## Exercise brief
Could you copy each line of the listing below that has the word "extra"?

Segment Open

(* ===== verification/RedisRuns.v ===== *)
(** * RedisRuns: a concrete server

    A client whose server holds three keys and answers its scans from a script: the
    witnesses of the theorems about the production store, and what modelling it
    showed. *)
From Stdlib Require Import Ascii String.
From stdpp Require Import gmap.
From S2P Require Import Prelude GoBase GoStrings GoFormat Event Projection Target.
From S2P Require MemoryTarget.
From S2P Require Import Redis RedisFacts RedisScan.

#[local] Existing Instance caseless.
#[local] Existing Instance ascending_order.

(** "a" holds x, "n" holds 5, "c" is the set of m and o. *)
Definition sample_memory : MemoryTarget.MemoryTarget :=
  MemoryTarget.set_content MemoryTarget.NewMemory (<["a" := "x"]> (<["n" := "5"]> ∅)) {["c" := {["m"; "o"]}]} ∅.

Definition sample_gets (k : string) : redis_error + string :=
  match MemoryTarget.sets sample_memory !! k, MemoryTarget.scalars sample_memory !! k with
  | Some _, _ => inl (RMessage wrong_type_reply)
  | None, Some s => inr s
  | None, None => inl RNil
  end.
Definition sample_smembers (k : string) : redis_error + list string :=
  match MemoryTarget.scalars sample_memory !! k, MemoryTarget.sets sample_memory !! k with
  | Some _, _ => inl (RMessage wrong_type_reply)
  | None, Some set => inr (elements set)
  | None, None => inr []
  end.

Definition exec_of {A} (f : string → redis_error + A) (d : redis_error + A) (ks : list string)
    : option redis_error * (nat → redis_error + A) :=
  (first_error (f <$> ks), λ i, default d (f <$> ks !! i)).

Definition sample_args (c : redis_call) : list string :=
  match c with
  | CGet k => ["get"; k] | CSMembers k => ["smembers"; k] | CPTTL k => ["pttl"; k]
  | CScan cur p n => ["scan"; FormatInt cur; "match"; p; "count"; FormatInt n] | CInfo => ["info"] | CDBSize => ["dbsize"]
  end.

(** The world is the script: the replies to the scans to come. An empty script fails. *)
Definition scripted : RedisClient := {|
  world := list (list string * Z);
  node := unit;
  call_args := sample_args;
  ctx_err := λ _, None;
  do_get := λ w k, (w, sample_gets k);
  do_smembers := λ w k, (w, sample_smembers k);
  exec_get := λ w ks, (w, exec_of sample_gets (inl RNil) ks);
  exec_smembers := λ w ks, (w, exec_of sample_smembers (inl RNil) ks);
  do_pttl := λ w k, (w, inr (-1));
  do_scan := λ _ w _ _ _, match w with r :: w => (w, inr r) | [] => ([], inl (RMessage "EOF")) end;
  do_info := λ w, (w, inr "role:slave");
  do_dbsize := λ w, (w, inr 3);
  do_close := λ w, (w, None);
  standalone := tt;
  hooked := λ _, true;
  is_cluster := false;
  for_each_master := λ w, (w, ([tt], None))
|}.
#[local] Existing Instance scripted.

Lemma scripted_named : named.
Proof. by intros []; do 2 eexists. Qed.

Lemma exec_of_result {A} (f : string → redis_error + A) d ks i k : ks !! i = Some k → (exec_of f d ks).2 i = f k.
Proof. intros Hk. cbn. by rewrite Hk. Qed.

Lemma scripted_steady : steady sample_gets sample_smembers.
Proof. split; try done; intros w ks; (split; [done|]); intros i k; apply exec_of_result. Qed.

Lemma scripted_serves : serves None sample_memory sample_gets sample_smembers.
Proof.
  split; intros k; unfold MemoryTarget.expiredLocked; cbn [MemoryTarget.expiries sample_memory MemoryTarget.set_content];
    rewrite lookup_empty; [done|].
  unfold sample_smembers. destruct (MemoryTarget.scalars sample_memory !! k); [done|].
  destruct (MemoryTarget.sets sample_memory !! k) as [set|]; [|done]. exists (elements set). split; [done|].
  apply leibniz_equiv, list_to_set_elements.
Qed.

(** A scan whose server repeats a key and answers an empty batch half way. *)
Definition script : list (list string * Z) := [(["a"; "n"], 7); ([], 5); (["n"; "c"], 0)].

Definition sample_target (script : list (list string * Z)) (b : Z) : RedisTarget := NewRedisFromClient script b 0.

Lemma batch_reads_each_key_witness :
  let keys := ["a"; "c"; "nope"; "n"] in
  ∃ t', Redis_ReadMany keys ShapeCounter (sample_target [] 3)
        = (t', Some (inr ((λ k, redis_read (Redis_Get k ShapeCounter (sample_target [] 3)).2) <$> keys)))
    ∧ ∃ extra, issued t' = issued (sample_target [] 3) ++ extra ∧ length extra = length keys
        ∧ Forall (λ c, IsReadOnlyCommand c = true) extra.
Proof.
  apply (batch_reads_each_key sample_gets sample_smembers);
    [exact scripted_named|exact scripted_steady|exact (serves_reachable _ _ _ _ scripted_serves)|reflexivity|reflexivity].
Defined.

Lemma memory_reads_as_redis_witness :
  let keys := ["a"; "c"; "nope"; "n"] in
  let s := MemoryTarget.mkStore sample_memory MemoryTarget.Recording in
  ∃ t' s' reads reads', Redis_ReadMany keys ShapeSet (sample_target [] 3) = (t', Some (inr reads))
    ∧ MemoryTarget.ReadMany false None keys ShapeSet s = (s', Some (inr reads'))
    ∧ MemoryTarget.content (MemoryTarget.mem s') = MemoryTarget.content (MemoryTarget.mem s)
    ∧ Forall2 same_outcome reads reads'.
Proof.
  apply (memory_reads_as_redis None _ sample_gets sample_smembers);
    [exact scripted_named|exact scripted_steady|exact scripted_serves| |reflexivity|reflexivity|reflexivity|reflexivity].
  intros k set Hk. cbn in Hk. apply lookup_singleton_Some in Hk as [_ <-]. discriminate.
Defined.


Example scripted_walk :
  let '(t, batches, r) := walk 10 10 (@new_iterator scripted tt "*" 10) (sample_target script 0) in
  batches = [["a"; "n"]; ["c"]] ∧ issued t = ["SCAN"; "SCAN"; "SCAN"]
  ∧ match r with inr it => ierr it = None | inl _ => False end.
Proof. by vm_compute. Qed.

(** A server that goes round is left after the fourth time a cursor comes back. *)
Example round_and_round :
  let '(t, batches, r) := walk 10 10 (@new_iterator scripted tt "*" 10) (sample_target [(["a"], 7); (["a"], 7); ([], 7); ([], 7); ([], 7)] 0) in
  batches = [["a"]] ∧ length (issued t) = 4%nat ∧ match r with inr it => ierr it = Some RScanRestarted | inl _ => False end.
Proof. by vm_compute. Qed.

Lemma scan_ends_and_is_complete_witness :
  let fuel := Z.to_nat (maxScanCalls + 2) in
  ∃ t' batches it, walk fuel fuel (@new_iterator scripted tt "*" 10) (sample_target script 0) = (t', batches, inr it)
    ∧ calls it ≤ maxScanCalls + 1 ∧ Z.of_nat (size (known (seen it))) ≤ maxDedupKeys ∧ Forall (λ b, b ≠ []) batches
    ∧ (ierr it = None → ∃ k all, @follow scripted k tt "*" 10 script 0 = Some all ∧ ∀ x, x ∈ List.concat batches ↔ x ∈ all)
    ∧ (dedupWindows it = 0 → NoDup (List.concat batches)).
Proof.
  apply (@scan_ends_and_is_complete _ scripted tt "*" 10 (sample_target script 0)). rewrite Z2Nat.id by (unfold maxScanCalls; lia). lia.
Defined.

(** Next on a closed iterator writes to a nil map. *)
Example closed_iterator_panics :
  (Next 2 (iterator_Close (@new_iterator scripted tt "*" 10)) (sample_target script 0)).2 = inl Panics.
Proof. by vm_compute. Qed.

(** ** A connection lost in a pipeline *)

(** The first command found no key, the second was never answered: Exec says nil. *)
Definition dropped (ks : list string) : option redis_error * (nat → redis_error + string) :=
  (Some RNil, λ i, match i with 0%nat => inl RNil | _ => inl (RMessage "EOF") end).

Definition dropping : RedisClient := {|
  world := unit; node := unit; call_args := sample_args; ctx_err := λ _, None;
  do_get := λ w _, (w, inl (RMessage "EOF")); do_smembers := λ w _, (w, inl (RMessage "EOF"));
  exec_get := λ w ks, (w, dropped ks); exec_smembers := λ w _, (w, (Some (RMessage "EOF"), λ _, inl (RMessage "EOF")));
  do_pttl := λ w _, (w, inl (RMessage "EOF")); do_scan := λ _ w _ _ _, (w, inl (RMessage "EOF"));
  do_info := λ w, (w, inl (RMessage "EOF")); do_dbsize := λ w, (w, inl (RMessage "EOF")); do_close := λ w, (w, None);
  standalone := tt; hooked := λ _, true; is_cluster := false; for_each_master := λ w, (w, ([], None))
|}.

(** The batch is not abandoned: the key that was never read is a read with an error, and absent in GetMany. *)
Example transport_failure_is_a_read :
  (@Redis_ReadMany _ dropping ["gone"; "a"] ShapeScalar (@NewRedisFromClient dropping tt 0 0)).2
    = Some (inr [mkRead absent None; mkRead absent (Some TransportError)])
  ∧ (@Redis_GetMany _ dropping ["gone"; "a"] ShapeScalar (@NewRedisFromClient dropping tt 0 0)).2
    = Some (inr [absent; absent]).
Proof. by vm_compute. Qed.

(** The replica role of a store is not one of the documented two. *)
Example replica_says_slave :
  match (Redis_Health (sample_target [] 0)).2 with inr h => Role h = "slave" ∧ KeyspaceSize h = 3 | inl _ => False end.
Proof. by vm_compute. Qed.

(** A lag of seconds is multiplied without a check. *)
Example lag_wraps_around :
  ReplicationLagMs (parseInfo "master_last_io_seconds_ago:18446744073709552" (mkHealth true 0 0 0 0 0 "" 0 "")) = 384.
Proof. by vm_compute. Qed.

Segment Closed

## Answer for this exercise
    ∧ ∃ extra, issued t' = issued (sample_target [] 3) ++ extra ∧ length extra = length keys
        ∧ Forall (λ c, IsReadOnlyCommand c = true) extra.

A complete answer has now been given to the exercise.